• Records provided
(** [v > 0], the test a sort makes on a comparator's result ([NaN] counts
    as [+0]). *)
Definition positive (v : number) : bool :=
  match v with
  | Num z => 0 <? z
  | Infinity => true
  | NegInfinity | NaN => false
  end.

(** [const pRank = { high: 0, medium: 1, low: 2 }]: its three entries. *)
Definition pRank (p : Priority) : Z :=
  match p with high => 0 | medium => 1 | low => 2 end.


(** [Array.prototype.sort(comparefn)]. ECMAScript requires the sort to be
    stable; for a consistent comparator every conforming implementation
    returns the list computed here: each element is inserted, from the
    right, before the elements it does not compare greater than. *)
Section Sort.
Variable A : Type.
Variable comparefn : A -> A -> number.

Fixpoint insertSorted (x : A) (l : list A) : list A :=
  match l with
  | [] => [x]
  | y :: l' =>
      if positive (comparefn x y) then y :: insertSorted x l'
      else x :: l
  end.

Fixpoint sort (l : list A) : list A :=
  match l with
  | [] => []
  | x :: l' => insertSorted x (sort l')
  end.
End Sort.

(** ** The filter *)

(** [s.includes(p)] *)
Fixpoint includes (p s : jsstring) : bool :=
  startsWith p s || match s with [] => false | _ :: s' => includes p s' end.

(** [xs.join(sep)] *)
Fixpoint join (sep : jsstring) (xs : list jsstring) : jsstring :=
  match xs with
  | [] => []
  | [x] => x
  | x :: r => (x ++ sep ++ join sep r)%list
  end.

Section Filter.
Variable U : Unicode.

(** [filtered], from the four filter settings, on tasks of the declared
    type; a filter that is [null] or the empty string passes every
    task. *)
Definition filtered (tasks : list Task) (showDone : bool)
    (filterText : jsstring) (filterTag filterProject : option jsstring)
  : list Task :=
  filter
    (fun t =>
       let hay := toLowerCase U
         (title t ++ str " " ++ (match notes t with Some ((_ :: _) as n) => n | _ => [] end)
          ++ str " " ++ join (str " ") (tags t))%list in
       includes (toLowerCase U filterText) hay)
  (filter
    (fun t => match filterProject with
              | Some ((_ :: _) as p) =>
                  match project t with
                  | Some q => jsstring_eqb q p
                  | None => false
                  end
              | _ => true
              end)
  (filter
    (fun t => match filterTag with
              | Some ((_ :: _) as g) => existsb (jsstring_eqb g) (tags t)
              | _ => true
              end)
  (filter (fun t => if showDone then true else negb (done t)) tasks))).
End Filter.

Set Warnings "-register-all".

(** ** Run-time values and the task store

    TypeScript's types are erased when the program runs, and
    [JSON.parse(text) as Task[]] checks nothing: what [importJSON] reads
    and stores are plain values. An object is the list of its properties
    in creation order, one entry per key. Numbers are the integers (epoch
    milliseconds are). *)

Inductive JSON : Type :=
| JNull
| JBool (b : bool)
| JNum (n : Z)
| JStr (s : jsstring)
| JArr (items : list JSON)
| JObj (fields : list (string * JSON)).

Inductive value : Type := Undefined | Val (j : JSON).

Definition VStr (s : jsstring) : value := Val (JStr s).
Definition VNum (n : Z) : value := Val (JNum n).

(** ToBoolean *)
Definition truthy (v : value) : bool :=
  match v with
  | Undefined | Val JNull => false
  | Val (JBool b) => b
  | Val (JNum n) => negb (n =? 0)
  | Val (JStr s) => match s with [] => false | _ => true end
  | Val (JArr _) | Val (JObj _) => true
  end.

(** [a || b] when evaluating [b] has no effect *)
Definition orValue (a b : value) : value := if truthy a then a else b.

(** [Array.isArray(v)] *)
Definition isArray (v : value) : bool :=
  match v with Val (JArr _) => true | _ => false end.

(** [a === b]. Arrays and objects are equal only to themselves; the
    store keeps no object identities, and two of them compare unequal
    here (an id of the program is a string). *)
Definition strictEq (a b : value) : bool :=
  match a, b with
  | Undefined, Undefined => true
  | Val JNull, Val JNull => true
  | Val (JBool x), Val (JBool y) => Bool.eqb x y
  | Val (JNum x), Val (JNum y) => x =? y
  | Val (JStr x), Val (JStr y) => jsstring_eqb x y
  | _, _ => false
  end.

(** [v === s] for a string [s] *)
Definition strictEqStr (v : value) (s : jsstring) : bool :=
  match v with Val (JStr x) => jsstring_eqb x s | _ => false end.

--

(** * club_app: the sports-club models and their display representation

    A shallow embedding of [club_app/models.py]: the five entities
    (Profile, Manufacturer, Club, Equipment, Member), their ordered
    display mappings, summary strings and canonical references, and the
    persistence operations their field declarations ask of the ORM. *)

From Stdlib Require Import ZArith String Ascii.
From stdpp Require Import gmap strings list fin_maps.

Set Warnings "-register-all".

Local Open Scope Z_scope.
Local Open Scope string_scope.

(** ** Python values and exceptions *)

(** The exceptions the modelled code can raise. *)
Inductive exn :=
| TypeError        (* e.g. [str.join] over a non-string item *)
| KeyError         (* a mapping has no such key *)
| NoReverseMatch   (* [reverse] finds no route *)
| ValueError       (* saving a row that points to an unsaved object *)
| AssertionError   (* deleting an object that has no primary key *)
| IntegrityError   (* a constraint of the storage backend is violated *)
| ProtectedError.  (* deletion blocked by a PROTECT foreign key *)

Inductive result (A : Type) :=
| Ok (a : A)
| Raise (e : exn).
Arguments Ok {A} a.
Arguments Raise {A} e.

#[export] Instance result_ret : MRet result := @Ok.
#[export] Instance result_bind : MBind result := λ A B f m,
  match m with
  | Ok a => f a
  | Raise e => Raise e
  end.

---

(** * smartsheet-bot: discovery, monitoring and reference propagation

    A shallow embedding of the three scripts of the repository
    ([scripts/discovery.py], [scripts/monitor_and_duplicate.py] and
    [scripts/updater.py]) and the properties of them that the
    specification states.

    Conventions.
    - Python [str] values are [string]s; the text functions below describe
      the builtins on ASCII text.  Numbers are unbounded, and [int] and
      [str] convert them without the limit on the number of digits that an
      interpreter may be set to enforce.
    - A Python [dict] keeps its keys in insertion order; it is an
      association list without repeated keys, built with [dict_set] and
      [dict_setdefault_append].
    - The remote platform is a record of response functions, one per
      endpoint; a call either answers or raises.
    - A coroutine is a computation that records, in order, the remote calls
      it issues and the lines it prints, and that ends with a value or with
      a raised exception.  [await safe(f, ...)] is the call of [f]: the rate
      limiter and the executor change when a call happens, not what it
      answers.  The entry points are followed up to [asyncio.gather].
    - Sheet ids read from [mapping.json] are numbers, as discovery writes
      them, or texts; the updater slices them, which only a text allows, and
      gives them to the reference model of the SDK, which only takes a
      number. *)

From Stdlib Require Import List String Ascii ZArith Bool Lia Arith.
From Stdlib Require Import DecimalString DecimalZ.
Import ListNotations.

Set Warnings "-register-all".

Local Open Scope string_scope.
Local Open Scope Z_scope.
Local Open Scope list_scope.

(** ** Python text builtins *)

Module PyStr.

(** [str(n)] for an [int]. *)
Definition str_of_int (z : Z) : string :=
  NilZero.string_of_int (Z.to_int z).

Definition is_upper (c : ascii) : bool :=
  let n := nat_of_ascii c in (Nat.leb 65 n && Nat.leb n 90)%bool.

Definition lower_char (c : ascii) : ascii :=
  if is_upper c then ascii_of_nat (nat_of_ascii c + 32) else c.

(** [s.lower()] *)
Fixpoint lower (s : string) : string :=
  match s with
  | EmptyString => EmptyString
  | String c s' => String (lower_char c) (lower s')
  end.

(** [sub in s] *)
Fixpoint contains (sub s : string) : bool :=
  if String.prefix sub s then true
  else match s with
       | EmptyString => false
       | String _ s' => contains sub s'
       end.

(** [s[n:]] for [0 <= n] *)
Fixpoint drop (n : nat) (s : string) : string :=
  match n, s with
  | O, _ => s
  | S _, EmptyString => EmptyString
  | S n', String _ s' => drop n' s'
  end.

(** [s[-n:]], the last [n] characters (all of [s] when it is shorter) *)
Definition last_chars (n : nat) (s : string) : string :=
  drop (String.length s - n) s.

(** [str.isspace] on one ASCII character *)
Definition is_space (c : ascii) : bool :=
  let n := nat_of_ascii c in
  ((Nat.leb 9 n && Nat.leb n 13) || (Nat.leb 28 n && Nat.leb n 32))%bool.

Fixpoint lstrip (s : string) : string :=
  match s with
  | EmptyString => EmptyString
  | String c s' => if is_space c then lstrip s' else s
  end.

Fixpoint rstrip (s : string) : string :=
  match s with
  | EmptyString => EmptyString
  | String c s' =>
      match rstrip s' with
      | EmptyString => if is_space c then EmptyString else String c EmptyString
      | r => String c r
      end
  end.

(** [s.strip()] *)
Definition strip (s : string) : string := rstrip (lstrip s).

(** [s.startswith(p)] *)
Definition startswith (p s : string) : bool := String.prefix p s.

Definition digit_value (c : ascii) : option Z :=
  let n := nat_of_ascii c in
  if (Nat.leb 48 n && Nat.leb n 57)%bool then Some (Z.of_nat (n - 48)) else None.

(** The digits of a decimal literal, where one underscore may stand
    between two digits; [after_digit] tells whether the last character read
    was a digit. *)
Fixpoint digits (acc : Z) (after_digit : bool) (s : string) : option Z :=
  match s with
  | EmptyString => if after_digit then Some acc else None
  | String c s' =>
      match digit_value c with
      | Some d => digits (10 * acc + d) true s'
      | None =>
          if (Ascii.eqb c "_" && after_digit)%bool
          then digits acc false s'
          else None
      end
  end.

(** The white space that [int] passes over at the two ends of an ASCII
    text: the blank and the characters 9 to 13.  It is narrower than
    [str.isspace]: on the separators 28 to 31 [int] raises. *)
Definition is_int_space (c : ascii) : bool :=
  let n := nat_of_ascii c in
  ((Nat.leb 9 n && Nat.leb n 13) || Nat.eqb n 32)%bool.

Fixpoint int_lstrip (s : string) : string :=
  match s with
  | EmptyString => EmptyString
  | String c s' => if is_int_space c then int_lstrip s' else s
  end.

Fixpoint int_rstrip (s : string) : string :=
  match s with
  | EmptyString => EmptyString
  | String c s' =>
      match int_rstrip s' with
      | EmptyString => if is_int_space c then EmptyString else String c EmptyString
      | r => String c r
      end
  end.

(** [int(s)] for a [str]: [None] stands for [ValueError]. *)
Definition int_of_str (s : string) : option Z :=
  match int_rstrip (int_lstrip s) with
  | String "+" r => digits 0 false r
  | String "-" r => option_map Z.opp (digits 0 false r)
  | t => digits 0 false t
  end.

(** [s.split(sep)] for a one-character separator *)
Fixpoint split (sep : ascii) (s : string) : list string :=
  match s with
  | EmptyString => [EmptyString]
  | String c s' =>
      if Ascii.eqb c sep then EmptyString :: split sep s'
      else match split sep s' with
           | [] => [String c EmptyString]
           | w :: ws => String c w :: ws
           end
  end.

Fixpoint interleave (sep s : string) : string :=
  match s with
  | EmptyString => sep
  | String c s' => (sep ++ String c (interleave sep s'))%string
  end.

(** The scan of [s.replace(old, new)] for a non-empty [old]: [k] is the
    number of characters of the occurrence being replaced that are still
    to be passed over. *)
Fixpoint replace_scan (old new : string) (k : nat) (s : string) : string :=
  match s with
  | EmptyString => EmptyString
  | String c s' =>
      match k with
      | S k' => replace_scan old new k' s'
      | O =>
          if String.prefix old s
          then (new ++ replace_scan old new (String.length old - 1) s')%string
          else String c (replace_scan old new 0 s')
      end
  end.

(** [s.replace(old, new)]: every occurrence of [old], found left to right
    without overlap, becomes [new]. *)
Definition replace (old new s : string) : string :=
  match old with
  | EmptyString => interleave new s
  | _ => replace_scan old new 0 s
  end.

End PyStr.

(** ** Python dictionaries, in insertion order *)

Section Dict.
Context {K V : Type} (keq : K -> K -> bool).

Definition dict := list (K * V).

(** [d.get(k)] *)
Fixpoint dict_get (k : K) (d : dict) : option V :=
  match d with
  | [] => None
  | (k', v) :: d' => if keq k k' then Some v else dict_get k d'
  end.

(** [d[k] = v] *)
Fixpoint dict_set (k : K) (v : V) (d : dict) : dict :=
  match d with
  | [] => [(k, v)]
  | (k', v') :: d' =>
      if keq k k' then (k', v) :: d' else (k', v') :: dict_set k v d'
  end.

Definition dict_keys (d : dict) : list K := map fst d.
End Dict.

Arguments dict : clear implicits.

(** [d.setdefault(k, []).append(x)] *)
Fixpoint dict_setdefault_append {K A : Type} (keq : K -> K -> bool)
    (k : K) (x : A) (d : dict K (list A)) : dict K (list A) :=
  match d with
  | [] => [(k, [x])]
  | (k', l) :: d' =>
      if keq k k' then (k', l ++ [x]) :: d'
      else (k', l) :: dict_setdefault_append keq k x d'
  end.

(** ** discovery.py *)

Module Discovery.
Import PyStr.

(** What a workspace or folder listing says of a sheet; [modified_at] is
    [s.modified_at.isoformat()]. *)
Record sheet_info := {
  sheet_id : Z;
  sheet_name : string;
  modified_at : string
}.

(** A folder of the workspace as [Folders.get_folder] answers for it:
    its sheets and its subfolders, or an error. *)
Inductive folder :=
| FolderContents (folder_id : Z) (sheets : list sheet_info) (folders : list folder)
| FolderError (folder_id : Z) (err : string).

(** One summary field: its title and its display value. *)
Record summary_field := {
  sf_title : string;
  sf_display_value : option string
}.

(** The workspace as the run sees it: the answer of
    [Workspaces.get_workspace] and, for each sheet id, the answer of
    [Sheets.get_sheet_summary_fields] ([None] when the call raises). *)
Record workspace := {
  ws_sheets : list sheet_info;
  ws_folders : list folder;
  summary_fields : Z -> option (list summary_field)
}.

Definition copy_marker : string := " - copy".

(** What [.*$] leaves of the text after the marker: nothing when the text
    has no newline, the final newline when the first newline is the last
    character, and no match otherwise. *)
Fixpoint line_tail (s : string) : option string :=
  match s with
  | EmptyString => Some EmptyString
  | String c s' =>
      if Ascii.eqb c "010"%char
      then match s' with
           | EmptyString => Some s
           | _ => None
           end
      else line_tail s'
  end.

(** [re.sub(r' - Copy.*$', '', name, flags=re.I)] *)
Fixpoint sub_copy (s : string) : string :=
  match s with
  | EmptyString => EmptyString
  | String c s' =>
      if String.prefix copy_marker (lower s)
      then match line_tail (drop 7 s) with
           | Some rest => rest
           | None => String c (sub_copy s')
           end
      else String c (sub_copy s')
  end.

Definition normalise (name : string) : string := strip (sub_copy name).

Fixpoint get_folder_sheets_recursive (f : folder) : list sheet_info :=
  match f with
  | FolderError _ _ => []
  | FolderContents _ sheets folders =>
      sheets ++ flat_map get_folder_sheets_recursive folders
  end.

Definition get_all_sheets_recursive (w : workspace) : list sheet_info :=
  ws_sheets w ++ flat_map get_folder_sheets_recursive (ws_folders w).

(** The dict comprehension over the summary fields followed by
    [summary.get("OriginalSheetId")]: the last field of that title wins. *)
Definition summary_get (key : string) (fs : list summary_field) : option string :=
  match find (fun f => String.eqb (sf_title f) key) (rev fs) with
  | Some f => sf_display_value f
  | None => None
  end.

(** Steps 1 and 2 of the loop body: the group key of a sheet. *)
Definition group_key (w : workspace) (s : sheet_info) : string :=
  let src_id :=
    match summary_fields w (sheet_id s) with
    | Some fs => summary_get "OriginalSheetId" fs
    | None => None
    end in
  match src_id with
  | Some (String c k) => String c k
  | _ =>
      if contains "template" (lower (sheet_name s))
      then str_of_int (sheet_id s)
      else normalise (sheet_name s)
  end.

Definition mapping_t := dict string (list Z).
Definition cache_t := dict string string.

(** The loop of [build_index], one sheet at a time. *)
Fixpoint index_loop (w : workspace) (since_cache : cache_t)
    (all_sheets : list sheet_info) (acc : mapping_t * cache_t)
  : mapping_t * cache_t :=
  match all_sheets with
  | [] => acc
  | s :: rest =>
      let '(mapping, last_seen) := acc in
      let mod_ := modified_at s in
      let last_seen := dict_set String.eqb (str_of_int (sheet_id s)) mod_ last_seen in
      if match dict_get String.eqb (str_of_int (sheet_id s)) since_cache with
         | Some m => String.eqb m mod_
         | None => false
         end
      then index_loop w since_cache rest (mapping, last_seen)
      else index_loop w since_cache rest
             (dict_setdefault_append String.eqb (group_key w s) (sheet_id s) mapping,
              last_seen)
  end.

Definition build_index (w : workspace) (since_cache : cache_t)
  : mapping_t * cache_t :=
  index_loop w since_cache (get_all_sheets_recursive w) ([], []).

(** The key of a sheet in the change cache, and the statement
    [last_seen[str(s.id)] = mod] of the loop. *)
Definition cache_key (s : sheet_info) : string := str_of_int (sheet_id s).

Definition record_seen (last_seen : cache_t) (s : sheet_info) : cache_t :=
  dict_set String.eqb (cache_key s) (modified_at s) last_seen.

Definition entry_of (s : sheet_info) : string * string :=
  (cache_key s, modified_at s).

• Assignment
Reproducing the whole listing above is not the task. Copy exactly only the lines from the one with "(** [v > 0], the" to the one with "Variable comparefn : A -> A -> number.", both kept.

• Answer box
(** [v > 0], the test a sort makes on a comparator's result ([NaN] counts
    as [+0]). *)
Definition positive (v : number) : bool :=
  match v with
  | Num z => 0 <? z
  | Infinity => true
  | NegInfinity | NaN => false
  end.

(** [const pRank = { high: 0, medium: 1, low: 2 }]: its three entries. *)
Definition pRank (p : Priority) : Z :=
  match p with high => 0 | medium => 1 | low => 2 end.


(** [Array.prototype.sort(comparefn)]. ECMAScript requires the sort to be
    stable; for a consistent comparator every conforming implementation
    returns the list computed here: each element is inserted, from the
    right, before the elements it does not compare greater than. *)
Section Sort.
Variable A : Type.
Variable comparefn : A -> A -> number.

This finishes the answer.